Applying an Experimental Shift#
When comparing absolute free energies from different methods, it is sometimes useful to apply a constant shift so that the predicted values align with the experimental mean.
This does not change the relative ranking of ligands or the spread of errors — it only removes the arbitrary offset that arises from the MLE reconstruction of absolute ΔGs. This way, plots are visually centered on the experimental trend, which can help with presentation and comparison.
plotting.plot_DGs(
femap,
source="MLE",
target_name="Example protein",
title="Absolute Free Energies shifted",
figsize=5,
shift=mean_shift,
)
Plotting Absolute Estimates as pIC50s#
The plotting functions also expose the ability to convert estimated absolute binding free energies to pIC50 estimates using the observable_type and temperature arguments similar to the dataframe API described above:
plotting.plot_DGs(
femap,
source="MLE",
target_name="Example protein",
title="Absolute Ligand Potency",
figsize=5,
observable_type="pic50", # plot the pic50 values instead of the dg values
)
The resulting plot contains the same output metrics, now calculated in pIC50s. The RMSE and MUE are different from the plot above because the scale has changed, however the correlation statistics (R² and ρ) are unchanged as pIC50 is a linear rescaling of ΔG, so the relative ordering and spread of values are preserved. The guidelines are also updated automatically to the equivalent value in pIC50 but can be set explicitly by passing a tuple of values to the guidelines argument.
Plotting All ΔΔGs (from reconstructed ΔGs)#
By default, relative plots show only the ΔΔGs that were directly simulated (i.e., edges in your transformation graph).
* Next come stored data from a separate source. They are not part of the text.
(* ===== verification/Chain.v ===== *)
(** * The chain: state, indexes, validation

    [blockchain/core/chain.go] and [core/chain_struct.go]: the [Chain] structure, its lookups
    and indexes, the store of fork blocks, the orphan pool, the block validation of
    [validateBlockLocked] and [connectBlockLocked], and the difficulty cache of
    [core/chain_lifecycle.go].  Fork choice is in [ForkChoice], reorganization and the
    entry points in [Reorg].

    A [*Block] is a [BlockRef]: the address of the block and its contents.  The one field
    of a block the chain writes, [TotalWork], lives in a map by address.  The storage
    behind the Go interface [ChainStore] is a type class over an abstract store; events,
    callbacks and goroutines are recorded in a trace.  A run-time panic (a slice bound
    of a log line, a nil map) and an endless loop are results of their own, which no
    error handling of the code catches. *)

From S2P Require Import Prelude Bytes Sha256 Config Merkle Json Transaction Ledger Float Difficulty FeeChecker Mempool.
From stdpp Require Import base list gmap strings numbers sorting.
From Stdlib Require Import ZArith Lia.

Open Scope Z_scope.
Open Scope go_scope.

(** ** Steps *)

(** A step of the chain: it reads and writes the chain and returns a value.  An operation
    that returns a Go [error] has a value of type [result]. *)
Definition M (C A : Type) : Type := C -> res (C * A).

Definition ret {C A : Type} (a : A) : M C A := fun c => Val (c, a).
Definition bind {C A B : Type} (m : M C A) (k : A -> M C B) : M C B :=
  fun c => res_bind (m c) (fun '(c', a) => k a c').
Definition get {C : Type} : M C C := fun c => Val (c, c).
Definition modify {C : Type} (f : C -> C) : M C unit := fun c => Val (f c, tt).
Definition halt_with {C A : Type} (h : halt) : M C A := fun _ => Halt h.
Definition lift_res {C A : Type} (r : res A) : M C A := fun c => res_bind r (fun a => Val (c, a)).

(** [if err := m; err != nil { return err }] *)
Definition try {C A B : Type} (m : M C (result A)) (k : A -> M C (result B)) : M C (result B) :=
  bind m (fun r => match r with Ok a => k a | Err e => ret (Err e) end).
Definition wrapM {C A : Type} (ctx : string) (m : M C (result A)) : M C (result A) :=
  bind m (fun r => ret (wrap ctx r)).

Declare Scope chain_scope.
Delimit Scope chain_scope with chain.
Notation "'let*' x ':=' m 'in' k" := (bind m (fun x => k))
  (at level 10, x pattern, m at level 100, k at level 200) : chain_scope.
Notation "m ';;*' k" := (bind m (fun _ => k)) (at level 100, right associativity) : chain_scope.
Notation "'try*' x ':=' m 'in' k" := (try m (fun x => k))
  (at level 10, x pattern, m at level 100, k at level 200) : chain_scope.
Notation "m ';;??' k" := (try m (fun _ => k)) (at level 100, right associativity) : chain_scope.
Open Scope chain_scope.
However, once absolute free energies (ΔGs) are reconstructed with the MLE, you can compute all pairwise ΔΔGs between ligands.
This has two advantages:
Network-independent comparisons: Different methods may have used different transformation graphs. By reconstructing all ΔΔGs from absolute values, you can compare methods on a common set of relative predictions.
Complete benchmarking: This approach makes it easy to see systematic trends across the full ligand set, not just those pairs chosen for RBFE calculations.
For example, you can generate a plot of all ΔΔGs like this:
plotting.plot_all_DDGs(femap, source="MLE", figsize=5, target_name="Example protein", title="All pairwise ΔΔG")
Again, the same best-practices defaults apply (error statistics only, bootstrapped confidence intervals).